Scan the data below for the string "assert". Show every line where it turns up.

Collection entries
────────

Lemma mpsc_step_inv s s' chain : mpsc_step s s' -> mpsc_inv s chain ->
  exists chain', mpsc_inv s' chain'.
Proof.
  intros Hstep Hi; pose proof (iv_consumer _ _ Hi) as Hok; unfold consumer_ok in Hok.
  destruct Hstep as [s n Hf|s prev tc l1 l2 Hp|s Hc|s Hc|s next Hc|s t next Hc Hns|s n next Hc
    |s t Hc Hh|s t Hc Hh|s t Hc|s t prev Hc|s n next Hc Hn|s t Hc Hn];
    try (rewrite Hc in Hok; assert (Hu : unlinked s = producers s) by (unfold unlinked; by rewrite Hc)).
  - (* exchange *)
    assert (Hnew : Some n ∉ chain)
      by (by rewrite (iv_log _ _ Hi), drop_app_length, elem_of_nodes in Hf).
    exists (chain ++ [Some n]); apply (inv_append s chain (Some n)); try done.
    + unfold unlinked; simpl; destruct (consumer s); try done; apply Permutation_swap.
    + simpl; rewrite (iv_log _ _ Hi), omap_app; simpl; by rewrite app_assoc.
    + apply (consumer_stable s _ chain _ (iv_consumer _ _ Hi)); try done; simpl; [|set_solver].
      intros p Hp; rewrite lookup_delete_ne; [done|]; intros E; apply Hnew; rewrite E.
      apply head_Some_elem_of, (iv_tail _ _ Hi).
  - (* link *)
    exists chain; eapply (inv_link s chain prev tc (match consumer s with
      | Linking _ p => [(p, changes_stub)] | _ => [] end ++ l1 ++ l2)); try done.
    + unfold unlinked; rewrite Hp; destruct (consumer s); simpl; try (symmetry; apply Permutation_middle).
      rewrite Permutation_swap; constructor; symmetry; apply Permutation_middle.
    + unfold unlinked; simpl; by destruct (consumer s).
    + apply (consumer_stable s _ chain _ (iv_consumer _ _ Hi)); try done; simpl.
      intros p Hpt; rewrite lookup_insert_ne; [done|]; intros E'.
      destruct (iv_pend _ _ Hi prev tc) as [_ E]; [|congruence].
      unfold unlinked; rewrite Hp; destruct (consumer s); set_solver.
  - exists chain; apply inv_idle; done.
  - exists chain; by apply inv_idle.
  - (* skip the stub *)
    destruct Hok as [Ht Hn]; specialize (Hn next eq_refl).
    destruct (inv_advance s chain changes_stub next (AtNode next (nexts (queue s) !! next)) Hi Ht Hn
      ltac:(done)) as (rest & -> & Hadv).
    exists (next :: rest); eapply Hadv; try done; simpl.
    + by rewrite (iv_log _ _ Hi).
    + split; [done|]; split; [|done].
      intros ->; pose proof (iv_nodup _ _ Hi) as Hnd; apply NoDup_cons in Hnd as [Hnd _]; set_solver.
  - exists chain; apply inv_idle; try done; destruct Hok; by split.
  - (* return a node *)
    destruct Hok as (Ht & _ & Hn); specialize (Hn next eq_refl).
    destruct (inv_advance s chain (Some n) next Idle Hi Ht Hn ltac:(done)) as (rest & -> & Hadv).
    exists (next :: rest); eapply Hadv; try done; simpl.
    rewrite (iv_log _ _ Hi); simpl; by rewrite <- app_assoc.
  - exists chain; by apply inv_idle.
  - (* nothing behind the tail *)
    exists chain; apply inv_idle; try done; destruct Hok as (Ht & Hns & _).
    split; [done|]; split; [done|]; intros Hin.
    destruct chain as [|x [|y rest]]; [by pose proof (iv_tail _ _ Hi)|..].
    + pose proof (iv_tail _ _ Hi) as E; simpl in E; injection E as E.
      apply list_elem_of_singleton in Hin; congruence.
    + exfalso; pose proof (iv_tail _ _ Hi) as E; simpl in E; injection E as E; subst x.
      pose proof (iv_head _ _ Hi) as El; pose proof (iv_nodup _ _ Hi) as Hnd.
      apply NoDup_cons in Hnd as [Hnd _]; apply Hnd; rewrite <- Ht, Hh.
      apply last_Some_elem_of; exact El.
  - (* enqueue the stub *)
    destruct Hok as (Ht & Hns & Hout).
    exists (chain ++ [changes_stub]); apply (inv_append s chain changes_stub); try done.
    + by rewrite Hu.
    + simpl; rewrite (iv_log _ _ Hi), omap_app; simpl; by rewrite app_nil_r.
  - exists chain; rewrite Hc in Hok.
    eapply (inv_link s chain prev changes_stub (producers s)); try done.
    unfold unlinked; by rewrite Hc.
  - destruct Hok as (Ht & _).
    destruct (inv_advance s chain (Some n) next Idle Hi Ht Hn ltac:(done)) as (rest & -> & Hadv).
    exists (next :: rest); eapply Hadv; try done; simpl.
    rewrite (iv_log _ _ Hi); simpl; by rewrite <- app_assoc.
  - exists chain; by apply inv_idle.
Qed.

Lemma reachable_inv s : rtc mpsc_step system_init s -> exists chain, mpsc_inv s chain.
Proof.
  intros H; apply (rtc_ind_r (fun s => exists chain, mpsc_inv s chain)) with (3 := H).
  - exists [changes_stub]; apply inv_init.
  - intros s1 s2 _ Hs [chain Hi]; by apply (mpsc_step_inv s1 s2 chain).
Qed.

(** ** Without a producer in between *)

Section Quiescent.
Context (s : System) (Hp : producers s = []) (Hc : consumer s = Idle).

Lemma quiescent_next chain x y :
  mpsc_inv s chain -> (x, y) ∈ pairs chain -> nexts (queue s) !! x = Some y.
Proof using Hp Hc.
  intros Hi Hxy; destruct (iv_next _ _ Hi x y Hxy) as [|[_ Hin]]; [done|].
  unfold unlinked in Hin; rewrite Hc, Hp in Hin; by apply elem_of_nil in Hin.
Qed.

(** The part of [dequeueChange] behind the stub, from the node [n] on. *)
Lemma node_steps s1 n rest :
  mpsc_inv s1 (Some n :: rest) -> producers s1 = [] ->
  consumer s1 = AtNode (Some n) (nexts (queue s1) !! Some n) ->
  exists q', dequeue_node (queue s1) (Some n) (nexts (queue s1) !! Some n) = (Some (Some n), q') /\
             rtc mpsc_step s1 (return_node s1 q' n).
Proof.
  intros Hi Hp1 Hc1; unfold dequeue_node.
  destruct (nexts (queue s1) !! Some n) as [next|] eqn:En.
  { eexists; split; [done|]; apply rtc_once; by apply (StepReturn _ _ next). }
  assert (Hh : Some n = changes_head (queue s1)).
  { destruct rest as [|p rest]; [by pose proof (iv_head _ _ Hi) as [=]|].
    destruct (iv_next _ _ Hi (Some n) p) as [E|[_ E]]; [rewrite pairs_cons; by left|
      by pose proof (eq_trans (eq_sym En) E)|].
    unfold unlinked in E; rewrite Hc1, Hp1 in E; by apply elem_of_nil in E. }
  rewrite bool_decide_true by done; cbn [negb].
  assert (El : nexts (enqueueChange (queue s1) changes_stub) !! Some n = Some changes_stub)
    by (cbn; rewrite <- Hh; apply lookup_insert_eq).
  rewrite El; eexists; split; [done|].
  eapply rtc_l; [by apply (StepEmptied _ (Some n))|].
  eapply rtc_l; [by apply (StepStub _ (Some n))|].
  eapply rtc_l; [by apply (StepLinkStub _ (Some n) (changes_head (queue s1)))|].
  apply rtc_once.
  exact (StepReturnLast (at_consumer s1 (enqueueChange (queue s1) changes_stub) (Rereading (Some n)))
    n changes_stub eq_refl El).
Qed.
(* ===== verification/TimerCorrect.v ===== *)
(** * The timer is correct

    The list of callbacks stays sorted under every sequence of requests and
    runs of the main loop, ids are given out once, and a run executes exactly
    the callbacks that are due, in the order of their times. *)

From Stdlib Require Import ZArith Lia Sorting.Sorted.
From stdpp Require Import base list numbers tactics sorting relations.
From S2P Require Import Prelude Mpsc Timer.

Definition earlier (a b : UA_TimerCallbackEntry) : Prop := nextTime a <= nextTime b.
Abbreviation by_time := (StronglySorted earlier).

(** ** Sorted lists *)

Lemma sorted_insert l1 l2 tc : by_time (l1 ++ l2) ->
  Forall (fun e => earlier e tc) l1 -> Forall (earlier tc) l2 -> by_time (l1 ++ tc :: l2).
Proof.
  rewrite !StronglySorted_app, StronglySorted_cons, !Forall_forall; unfold earlier.
  intros (H12 & H1 & H2) Ha Hb; split_and!; try done.
  intros x1 x2 Hx1 [->|Hx2]%elem_of_cons; auto.
Qed.

Lemma sorted_remove l1 l2 x : by_time (l1 ++ x :: l2) -> by_time (l1 ++ l2).
Proof.
  rewrite !StronglySorted_app, StronglySorted_cons; intros (H12 & H1 & H2 & H3).
  split_and!; try done; intros; apply H12; set_solver.
Qed.

Lemma sorted_split k l : by_time l ->
  Forall (fun e => Forall (earlier e) (drop k l)) (take k l) /\ by_time (take k l) /\ by_time (drop k l).
Proof.
  intros Hl; rewrite <- (take_drop k l) in Hl at 1; apply StronglySorted_app in Hl as (H & H1 & H2).
  split_and!; try done; apply Forall_forall; intros x Hx; apply Forall_forall; eauto.
Qed.

Lemma sorted_filter (P : UA_TimerCallbackEntry -> Prop) `{!forall e, Decision (P e)} l :
  by_time l -> by_time (base.filter P l).
Proof.
  induction 1 as [|e l Hl IH He]; [constructor|]; rewrite filter_cons.
  destruct (decide (P e)); [|done]; constructor; [done|].
  apply Forall_forall; intros x [_ Hx]%list_elem_of_filter; rewrite Forall_forall in He; auto.
Qed.

(** ** Adding an entry *)

Lemma find_after_spec l : forall tc tc' before after,
  find_after tc l = (tc', before, after) ->
  l = before ++ after /\
  tc' = set_nextTime tc (nextTime tc') /\ earlier tc' tc /\
  (nextTime tc' = nextTime tc \/ nextTime tc' ∈ map nextTime before) /\
  (by_time l -> Forall (fun e => earlier e tc') before /\ Forall (earlier tc') after).
Proof.
  unfold earlier.
  induction l as [|tmp r IH]; intros tc tc' before after; cbn [find_after].
  { intros [= <- <- <-]; destruct tc; split_and!; try done; auto with lia. }
  destruct (nextTime tc <=? nextTime tmp) eqn:Hle; zbool.
  { intros [= <- <- <-]; split_and!; [done|by destruct tc|lia|auto|].
    intros Hs; apply StronglySorted_cons in Hs as [Hr _]; split; [constructor|].
    constructor; [done|]; eapply Forall_impl; [exact Hr|]; unfold earlier; intros; lia. }
  set (tc1 := if _ && _ then _ else _).
  assert (H1 : set_nextTime tc1 = set_nextTime tc /\ nextTime tmp <= nextTime tc1 <= nextTime tc /\
    (nextTime tc1 = nextTime tc \/ nextTime tc1 = nextTime tmp))
    by (unfold tc1; destr_if; destruct tc; simpl in *; split_and!; auto; lia).
  destruct H1 as (Hset & Hb & Hor).
  destruct (find_after tc1 r) as [[tc2 b] a] eqn:E; intros [= <- <- <-].
  destruct (IH _ _ _ _ E) as (-> & He & Ht & Hin & Hsort); rewrite Hset in He.
  split_and!; [done|done|lia| |].
  - destruct Hin as [-> |Hin]; [destruct Hor as [-> | ->]; [by left|right; by left]|right; by right].
  - intros Hs; apply StronglySorted_cons in Hs as [Hr Hs]; destruct (Hsort Hs) as [Hbf Haf].
    split; [|done]; constructor; [|done].
    destruct Hin as [-> |Hin]; [lia|].
    apply list_elem_of_fmap in Hin as (e & -> & Hin).
    rewrite Forall_forall in Hr; apply Hr; set_solver.
Qed.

────────

SOLUTION TO THIS PROBLEM:
    try (rewrite Hc in Hok; assert (Hu : unlinked s = producers s) by (unfold unlinked; by rewrite Hc)).
    assert (Hnew : Some n ∉ chain)
  assert (Hh : Some n = changes_head (queue s1)).
  assert (El : nexts (enqueueChange (queue s1) changes_stub) !! Some n = Some changes_stub)
  assert (H1 : set_nextTime tc1 = set_nextTime tc /\ nextTime tmp <= nextTime tc1 <= nextTime tc /\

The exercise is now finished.